Stored data entries:

_ _ _ _ _

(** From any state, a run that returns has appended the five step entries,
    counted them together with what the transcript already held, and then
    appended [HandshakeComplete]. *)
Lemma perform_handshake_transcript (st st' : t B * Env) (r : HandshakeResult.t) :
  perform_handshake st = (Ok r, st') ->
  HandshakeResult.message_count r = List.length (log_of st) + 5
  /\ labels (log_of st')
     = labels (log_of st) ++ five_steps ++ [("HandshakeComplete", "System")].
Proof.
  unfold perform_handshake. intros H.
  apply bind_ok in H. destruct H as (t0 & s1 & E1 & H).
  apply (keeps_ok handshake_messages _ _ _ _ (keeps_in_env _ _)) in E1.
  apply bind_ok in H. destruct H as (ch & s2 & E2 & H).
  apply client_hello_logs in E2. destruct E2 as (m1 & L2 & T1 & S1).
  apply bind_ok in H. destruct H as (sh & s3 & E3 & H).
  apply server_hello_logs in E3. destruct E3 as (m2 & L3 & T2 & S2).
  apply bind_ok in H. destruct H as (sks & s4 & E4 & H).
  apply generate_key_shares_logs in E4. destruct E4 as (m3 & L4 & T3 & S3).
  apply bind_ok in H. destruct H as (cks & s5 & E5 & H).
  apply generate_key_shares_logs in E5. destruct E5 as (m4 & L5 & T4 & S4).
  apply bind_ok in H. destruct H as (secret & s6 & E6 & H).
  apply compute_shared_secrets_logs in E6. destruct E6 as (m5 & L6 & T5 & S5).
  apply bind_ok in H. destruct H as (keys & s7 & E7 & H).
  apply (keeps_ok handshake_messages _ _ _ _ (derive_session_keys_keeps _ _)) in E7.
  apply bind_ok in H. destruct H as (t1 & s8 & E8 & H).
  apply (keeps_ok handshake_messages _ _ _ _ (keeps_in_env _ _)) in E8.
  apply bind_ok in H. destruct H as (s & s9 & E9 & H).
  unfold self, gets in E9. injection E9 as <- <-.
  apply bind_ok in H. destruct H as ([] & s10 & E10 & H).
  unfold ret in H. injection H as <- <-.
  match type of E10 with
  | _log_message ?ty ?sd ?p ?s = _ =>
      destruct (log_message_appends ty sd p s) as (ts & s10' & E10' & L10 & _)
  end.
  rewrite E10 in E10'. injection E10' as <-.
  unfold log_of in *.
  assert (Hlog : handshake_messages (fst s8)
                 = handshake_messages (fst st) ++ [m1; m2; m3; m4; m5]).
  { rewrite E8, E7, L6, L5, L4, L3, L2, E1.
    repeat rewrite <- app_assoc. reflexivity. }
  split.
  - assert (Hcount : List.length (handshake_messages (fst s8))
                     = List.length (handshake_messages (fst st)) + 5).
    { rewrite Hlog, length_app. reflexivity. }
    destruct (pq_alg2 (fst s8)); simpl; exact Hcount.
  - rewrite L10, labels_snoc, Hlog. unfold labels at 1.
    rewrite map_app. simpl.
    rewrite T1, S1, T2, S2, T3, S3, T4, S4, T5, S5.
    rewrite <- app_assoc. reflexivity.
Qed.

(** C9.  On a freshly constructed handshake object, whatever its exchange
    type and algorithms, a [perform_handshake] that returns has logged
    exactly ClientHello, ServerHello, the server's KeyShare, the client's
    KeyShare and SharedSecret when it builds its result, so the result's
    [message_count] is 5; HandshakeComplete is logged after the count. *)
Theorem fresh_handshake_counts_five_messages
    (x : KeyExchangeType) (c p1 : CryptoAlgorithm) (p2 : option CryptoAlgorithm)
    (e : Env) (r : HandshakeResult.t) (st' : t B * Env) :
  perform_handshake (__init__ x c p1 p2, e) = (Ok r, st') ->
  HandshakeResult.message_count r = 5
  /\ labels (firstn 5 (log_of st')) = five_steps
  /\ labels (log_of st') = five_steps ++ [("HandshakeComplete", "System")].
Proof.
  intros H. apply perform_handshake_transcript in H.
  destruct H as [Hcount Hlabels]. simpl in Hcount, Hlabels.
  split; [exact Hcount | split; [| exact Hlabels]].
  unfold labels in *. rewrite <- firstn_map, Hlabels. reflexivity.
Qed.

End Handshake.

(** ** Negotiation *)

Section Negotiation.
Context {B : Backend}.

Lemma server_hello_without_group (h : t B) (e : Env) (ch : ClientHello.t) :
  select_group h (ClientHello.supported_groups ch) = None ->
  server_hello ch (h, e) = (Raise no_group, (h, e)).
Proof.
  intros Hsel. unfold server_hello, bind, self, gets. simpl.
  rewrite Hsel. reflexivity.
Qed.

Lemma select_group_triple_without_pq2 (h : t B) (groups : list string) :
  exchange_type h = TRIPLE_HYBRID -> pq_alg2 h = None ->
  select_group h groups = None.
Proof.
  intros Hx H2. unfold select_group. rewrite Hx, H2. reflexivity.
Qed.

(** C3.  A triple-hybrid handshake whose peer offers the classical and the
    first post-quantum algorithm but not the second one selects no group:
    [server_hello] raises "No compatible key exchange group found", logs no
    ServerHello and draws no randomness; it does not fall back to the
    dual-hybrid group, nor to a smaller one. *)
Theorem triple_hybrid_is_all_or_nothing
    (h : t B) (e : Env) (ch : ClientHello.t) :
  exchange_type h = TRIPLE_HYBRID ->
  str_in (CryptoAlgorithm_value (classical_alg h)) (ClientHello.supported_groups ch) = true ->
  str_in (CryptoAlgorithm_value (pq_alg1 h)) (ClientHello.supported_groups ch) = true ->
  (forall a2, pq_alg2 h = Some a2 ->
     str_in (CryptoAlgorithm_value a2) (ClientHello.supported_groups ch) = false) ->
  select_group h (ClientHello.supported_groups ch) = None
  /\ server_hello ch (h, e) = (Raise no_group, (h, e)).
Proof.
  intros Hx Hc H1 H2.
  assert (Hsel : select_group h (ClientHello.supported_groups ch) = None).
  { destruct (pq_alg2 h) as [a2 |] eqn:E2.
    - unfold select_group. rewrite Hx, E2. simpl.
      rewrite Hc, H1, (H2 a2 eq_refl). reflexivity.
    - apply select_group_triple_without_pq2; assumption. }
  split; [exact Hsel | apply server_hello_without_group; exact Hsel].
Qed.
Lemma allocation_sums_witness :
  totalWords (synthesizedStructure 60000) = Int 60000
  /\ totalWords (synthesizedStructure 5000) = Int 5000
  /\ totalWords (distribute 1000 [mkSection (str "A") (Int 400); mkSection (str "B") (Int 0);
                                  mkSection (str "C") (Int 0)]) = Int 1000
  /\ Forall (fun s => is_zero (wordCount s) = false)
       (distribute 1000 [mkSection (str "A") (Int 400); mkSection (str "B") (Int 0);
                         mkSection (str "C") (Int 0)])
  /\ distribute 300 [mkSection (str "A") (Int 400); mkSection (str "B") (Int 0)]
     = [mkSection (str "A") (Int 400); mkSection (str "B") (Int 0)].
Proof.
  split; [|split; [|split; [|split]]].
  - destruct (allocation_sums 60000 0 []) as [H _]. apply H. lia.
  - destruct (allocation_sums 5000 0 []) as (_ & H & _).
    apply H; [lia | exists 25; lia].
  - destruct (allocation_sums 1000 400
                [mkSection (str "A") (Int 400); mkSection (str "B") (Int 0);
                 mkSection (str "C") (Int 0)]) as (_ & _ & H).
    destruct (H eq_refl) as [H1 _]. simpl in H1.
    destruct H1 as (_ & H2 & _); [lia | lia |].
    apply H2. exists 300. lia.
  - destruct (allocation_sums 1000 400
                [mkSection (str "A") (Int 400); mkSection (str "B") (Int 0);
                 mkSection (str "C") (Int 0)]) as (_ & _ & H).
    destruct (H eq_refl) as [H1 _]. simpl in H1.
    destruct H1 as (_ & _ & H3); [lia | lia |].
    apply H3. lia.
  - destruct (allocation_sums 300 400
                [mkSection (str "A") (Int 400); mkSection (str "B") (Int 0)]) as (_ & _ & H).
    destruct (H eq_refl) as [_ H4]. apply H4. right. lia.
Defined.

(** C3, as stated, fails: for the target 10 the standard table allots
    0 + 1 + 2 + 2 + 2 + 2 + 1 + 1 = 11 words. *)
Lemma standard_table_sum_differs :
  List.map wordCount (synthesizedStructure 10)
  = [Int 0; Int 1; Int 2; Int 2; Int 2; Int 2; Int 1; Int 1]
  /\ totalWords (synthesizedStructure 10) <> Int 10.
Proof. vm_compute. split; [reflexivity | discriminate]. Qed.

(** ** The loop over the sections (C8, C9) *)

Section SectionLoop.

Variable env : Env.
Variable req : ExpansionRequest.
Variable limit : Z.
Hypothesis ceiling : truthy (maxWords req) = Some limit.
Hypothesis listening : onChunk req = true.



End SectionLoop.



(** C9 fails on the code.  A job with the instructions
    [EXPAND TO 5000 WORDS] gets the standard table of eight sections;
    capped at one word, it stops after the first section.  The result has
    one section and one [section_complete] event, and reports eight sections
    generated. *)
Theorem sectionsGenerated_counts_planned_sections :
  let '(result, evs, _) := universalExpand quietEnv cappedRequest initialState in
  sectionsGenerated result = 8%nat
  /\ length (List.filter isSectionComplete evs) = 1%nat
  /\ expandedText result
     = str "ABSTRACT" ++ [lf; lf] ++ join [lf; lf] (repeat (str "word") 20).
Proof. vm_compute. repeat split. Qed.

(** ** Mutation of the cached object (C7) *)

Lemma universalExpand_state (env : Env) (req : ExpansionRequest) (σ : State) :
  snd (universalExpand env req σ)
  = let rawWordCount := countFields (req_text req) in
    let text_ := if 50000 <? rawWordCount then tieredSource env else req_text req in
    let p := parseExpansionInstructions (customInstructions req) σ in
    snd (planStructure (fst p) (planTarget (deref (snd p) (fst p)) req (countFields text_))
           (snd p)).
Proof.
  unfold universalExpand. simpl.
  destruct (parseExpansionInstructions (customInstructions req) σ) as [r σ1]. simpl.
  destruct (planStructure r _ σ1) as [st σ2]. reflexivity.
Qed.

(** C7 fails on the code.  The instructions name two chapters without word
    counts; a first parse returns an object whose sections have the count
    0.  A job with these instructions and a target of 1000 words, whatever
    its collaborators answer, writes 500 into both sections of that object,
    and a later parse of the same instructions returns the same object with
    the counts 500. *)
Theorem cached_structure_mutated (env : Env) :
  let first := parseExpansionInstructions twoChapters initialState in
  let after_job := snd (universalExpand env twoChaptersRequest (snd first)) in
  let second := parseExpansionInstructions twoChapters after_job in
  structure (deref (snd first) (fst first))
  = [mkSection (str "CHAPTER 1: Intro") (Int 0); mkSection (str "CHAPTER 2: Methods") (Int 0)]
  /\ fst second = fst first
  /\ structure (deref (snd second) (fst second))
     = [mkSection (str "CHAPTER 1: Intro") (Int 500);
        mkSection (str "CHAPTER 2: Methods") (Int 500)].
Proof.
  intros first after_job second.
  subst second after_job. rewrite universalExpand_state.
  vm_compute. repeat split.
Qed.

_ _ _ _ _

WHAT THE TASK ASKS:
Reproduce the records above line by line, without any change, up to and including the line that holds "unfold ret in H. injection H as <- <-.".

RESPONSE:
(** From any state, a run that returns has appended the five step entries,
    counted them together with what the transcript already held, and then
    appended [HandshakeComplete]. *)
Lemma perform_handshake_transcript (st st' : t B * Env) (r : HandshakeResult.t) :
  perform_handshake st = (Ok r, st') ->
  HandshakeResult.message_count r = List.length (log_of st) + 5
  /\ labels (log_of st')
     = labels (log_of st) ++ five_steps ++ [("HandshakeComplete", "System")].
Proof.
  unfold perform_handshake. intros H.
  apply bind_ok in H. destruct H as (t0 & s1 & E1 & H).
  apply (keeps_ok handshake_messages _ _ _ _ (keeps_in_env _ _)) in E1.
  apply bind_ok in H. destruct H as (ch & s2 & E2 & H).
  apply client_hello_logs in E2. destruct E2 as (m1 & L2 & T1 & S1).
  apply bind_ok in H. destruct H as (sh & s3 & E3 & H).
  apply server_hello_logs in E3. destruct E3 as (m2 & L3 & T2 & S2).
  apply bind_ok in H. destruct H as (sks & s4 & E4 & H).
  apply generate_key_shares_logs in E4. destruct E4 as (m3 & L4 & T3 & S3).
  apply bind_ok in H. destruct H as (cks & s5 & E5 & H).
  apply generate_key_shares_logs in E5. destruct E5 as (m4 & L5 & T4 & S4).
  apply bind_ok in H. destruct H as (secret & s6 & E6 & H).
  apply compute_shared_secrets_logs in E6. destruct E6 as (m5 & L6 & T5 & S5).
  apply bind_ok in H. destruct H as (keys & s7 & E7 & H).
  apply (keeps_ok handshake_messages _ _ _ _ (derive_session_keys_keeps _ _)) in E7.
  apply bind_ok in H. destruct H as (t1 & s8 & E8 & H).
  apply (keeps_ok handshake_messages _ _ _ _ (keeps_in_env _ _)) in E8.
  apply bind_ok in H. destruct H as (s & s9 & E9 & H).
  unfold self, gets in E9. injection E9 as <- <-.
  apply bind_ok in H. destruct H as ([] & s10 & E10 & H).
  unfold ret in H. injection H as <- <-.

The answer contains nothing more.